# What you are asked to do
Beginning with the line that contains "destruct (Forall_lookup_1 _" in the material below, print each line exactly until the line that contains "ns_call c : keeps Wp (nfcall c);" has been printed, then stop.

# Records for the exercise
^^^^

(* ===== verification/MwNetflowThreads.v ===== *)
(** * MwNetflowThreads: the listener of the channel among the other threads

    The multiplexer's calls and threads (MwsThreads), the listening thread
    of the network flow channel, its start and its end interleave. What
    each of their steps does to the channels is shown once, for any
    relation between the states before and after it ([NetflowSteps]). *)

From stdpp Require Import base numbers list gmap relations.
From Stdlib Require Import ZArith Lia.
From S2P Require Import Prelude MwSocket MessageTypes XenRing PvmXen Threads PvmCalls MwsState MwsRequest MwsResponse MwsFile MwsTables MwsWalk MwsWorld MwsInvariant MwsThreads MwsSamples MwNetflow MwNetflowServer MwNetflowSamples.
Import LinuxErrno.

(** ** Steps as relations *)

Definition always {S X} (Rel : S -> S -> Prop) (m : M S X) : Prop :=
  forall s x s', m s = Done (x, s') -> Rel s s'.

Fixpoint prog_always {S A} (Rel : S -> S -> Prop) (p : prog S A) : Prop :=
  match p with
  | PRet _ => True
  | PStep m k => always Rel m /\ forall x, prog_always Rel (k x)
  end.

Lemma prog_always_bind {S A B} (Rel : S -> S -> Prop) (p : prog S A) (f : A -> prog S B) :
  prog_always Rel p -> (forall a, prog_always Rel (f a)) -> prog_always Rel (pbind p f).
Proof.
  intros Hp Hf. induction p as [a|X m k IH]; [apply Hf|]. destruct Hp as [Hm Hk].
  split; [done|]. intros x. apply IH, Hk.
Qed.

Lemma prog_always_lift {S A} (Rel : S -> S -> Prop) (m : M S A) :
  always Rel m -> prog_always Rel (lift m).
Proof. intros H. by split. Qed.

(** Invariants of a family are kept together. *)
Lemma prog_keeps_family {S A J} (I : J -> S -> Prop) (p : prog S A) :
  (forall j, prog_keeps (I j) p) -> prog_always (fun s s' => forall j, I j s -> I j s') p.
Proof.
  induction p as [a|X m k IH]; intros Hp; [done|]. split.
  - intros s x s' E j Hj. exact (proj1 (Hp j) s x s' Hj E).
  - intros x. apply IH. intros j. apply (Hp j).
Qed.

Lemma prog_always_mono {S A} (R1 R2 : S -> S -> Prop) (p : prog S A) :
  (forall s s', R1 s s' -> R2 s s') -> prog_always R1 p -> prog_always R2 p.
Proof.
  intros HR. induction p as [a|X m k IH]; intros Hp; [done|]. destruct Hp as [Hm Hk].
  split; [|auto]. intros s x s' E. eapply HR, Hm, E.
Qed.

(** Every step that a pool takes is related. *)
Lemma pool_always {S A} (env Rel : S -> S -> Prop) (c c1 c2 : pool S A) :
  (forall s s', env s s' -> Rel s s') ->
  Forall (prog_always Rel) (po_threads c) ->
  rtc (pool_step env) c c1 -> pool_step env c1 c2 -> Rel (po_state c1) (po_state c2).
Proof.
  intros Henv Hts Hrun Hstep.
  assert (Forall (prog_always Rel) (po_threads c1)) as Hts1.
  { clear Hstep. induction Hrun as [c|c c' c1 Hs Hrun IH]; [done|]. apply IH.
    destruct Hs as [ts i X m k s x s' Hi E|ts s s' He]; simpl in *; [|done].
    apply Forall_insert; [done|]. apply (Forall_lookup_1 _ _ _ _ Hts Hi). }
  destruct Hstep as [ts i X m k s x s' Hi E|ts s s' He]; simpl in *; [|auto].
  destruct (Forall_lookup_1 _ _ _ _ Hts1 Hi) as [Hm _]. by eapply Hm.
Qed.

Section Linked.

Context {S V : Type} {R : XenRing S} {POS : PvmOS V} {OS : MwsOS V} {MOS : ModuleOS V}.
Context (ring_fuel : nat).

#[local] Existing Instance LinkedPvm.
#[local] Existing Instance LinkedMws.

#[local] Abbreviation state := (mws_state S (nf_world V)).
#[local] Abbreviation mws_p := (mws_p (S := S) (W := nf_world V)).

(** ** What the channel's functions keep

    A property of the channel is [NfStable] when calls, changes of the
    fields but the list, its lock and its addresses, changes of a channel,
    and the three functions that lock the list for writing keep it. *)

Class NfStable (Wp : nf_world V -> Prop) : Prop := {
  ns_os v w : Wp w -> Wp (set_nw_os v w);
  ns_call c : keeps Wp (nfcall c);
  ns_field f :
    (forall x, nc_conn_list (f x) = nc_conn_list x /\ nc_readers (f x) = nc_readers x
               /\ nc_next_address (f x) = nc_next_address x) ->
    keeps Wp (upd_nc f);
  ns_ch a f : keeps Wp (upd_ch a f);
  ns_add sock : keeps Wp (mw_netflow_add_conn sock);
  ns_purge : keeps Wp purge_conns;
  ns_release : keeps Wp release_all_conns
}.

Lemma keeps_get_nc (Wp : nf_world V -> Prop) {A} (f : mwcomms_netflow_state -> A) : keeps Wp (get_nc f).
Proof. apply m_keeps_gets. Qed.
Lemma keeps_get_ch (Wp : nf_world V -> Prop) a : keeps Wp (get_ch a).
Proof. intros w x w' Hw E. unfold get_ch in E. destruct (channel_at _ _); by simplify_eq. Qed.

#[local] Hint Resolve keeps_get_nc keeps_get_ch ns_call ns_ch ns_add ns_purge ns_release : keeps.
#[local] Hint Extern 2 (keeps _ (upd_nc _)) => apply ns_field; intros ?; split_and!; reflexivity : keeps.

Section Functions.

Context (Wp : nf_world V -> Prop) {HW : NfStable Wp}.

Lemma keeps_nf_ret c : keeps Wp (nf_ret c).
Proof. unfold nf_ret. keeps_solve. Qed.
#[local] Hint Resolve keeps_nf_ret : keeps.

Lemma keeps_read a n : keeps Wp (mw_netflow_read a n).
Proof. unfold mw_netflow_read. keeps_solve. Qed.

Lemma keeps_write_one a msg : keeps Wp (mw_netflow_write_one a msg).
Proof. unfold mw_netflow_write_one. keeps_solve. Qed.
#[local] Hint Resolve keeps_write_one : keeps.

Lemma keeps_write_each l msg rc : keeps Wp (write_each l msg rc).
Proof. revert rc. induction l; intros rc; cbn [write_each]; keeps_solve. Qed.
#[local] Hint Resolve keeps_write_each : keeps.

Lemma keeps_write_all msg : keeps Wp (mw_netflow_write_all msg).
Proof. unfold mw_netflow_write_all. keeps_solve. Qed.

Lemma keeps_poll_conn a : keeps Wp (poll_conn a).
Proof. unfold poll_conn. keeps_solve. Qed.

Lemma keeps_accept_conn : keeps Wp accept_conn.
Proof. unfold accept_conn. keeps_solve. Qed.
#[local] Hint Resolve keeps_accept_conn : keeps.

Lemma keeps_monitor_accept : keeps Wp monitor_accept.
Proof. unfold monitor_accept. keeps_solve. Qed.

Lemma keeps_wait_listener j : keeps Wp (wait_listener j).
Proof. unfold wait_listener. keeps_solve. Qed.

Lemma keeps_open_listen_sock : keeps Wp open_listen_sock.
Proof. unfold open_listen_sock, or_fail. keeps_solve. Qed.

(** So do the calls that the multiplexer makes. *)
#[export] Instance world_stable_linked : WorldStable (POS := LinkedPvm) (OS := LinkedMws) Wp.
Proof.
  split; intros c w Hw.
  - unfold mws_os_call, LinkedMws.
    destruct c; try (destruct (mws_os_call _ (nw_os w)); by apply ns_os); [done|].
    pose proof (keeps_write_all (put_netflow_info nf) w) as Hk. unfold answer.
    destruct (mw_netflow_write_all _ w) as [[rc w']| | |]; [|done..]. by eapply Hk.
  - cbn. destruct (pvm_os_call c (nw_os w)). by apply ns_os.
Qed.

End Functions.

(** ** What the listener's threads do *)

Class NetflowSteps (Rel : state -> state -> Prop) : Prop := {
  sn_op {A} (p : mws_p A) : (forall I, FullWalks I -> prog_keeps I p) -> prog_always Rel p;
  sn_nf {A} (m : nf_m (V := V) A) : (forall Wp, NfStable Wp -> keeps Wp m) -> always Rel (nf m);
  sn_down {A} (f : mwcomms_netflow_state -> A) :
    always Rel (nf (down_read_conns ;;; get_nc f));
  sn_up : always Rel (nf up_read_conns)
}.

Section Listener.

Context (Rel : state -> state -> Prop) {HR : NetflowSteps Rel}.

Lemma runs_op {A} (p : mws_p A) : (forall I, FullWalks I -> prog_keeps I p) -> prog_always Rel p.
Proof. apply sn_op. Qed.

^^^^

# Your response
  destruct (Forall_lookup_1 _ _ _ _ Hts1 Hi) as [Hm _]. by eapply Hm.
Qed.

Section Linked.

Context {S V : Type} {R : XenRing S} {POS : PvmOS V} {OS : MwsOS V} {MOS : ModuleOS V}.
Context (ring_fuel : nat).

#[local] Existing Instance LinkedPvm.
#[local] Existing Instance LinkedMws.

#[local] Abbreviation state := (mws_state S (nf_world V)).
#[local] Abbreviation mws_p := (mws_p (S := S) (W := nf_world V)).

(** ** What the channel's functions keep

    A property of the channel is [NfStable] when calls, changes of the
    fields but the list, its lock and its addresses, changes of a channel,
    and the three functions that lock the list for writing keep it. *)

Class NfStable (Wp : nf_world V -> Prop) : Prop := {
  ns_os v w : Wp w -> Wp (set_nw_os v w);
  ns_call c : keeps Wp (nfcall c);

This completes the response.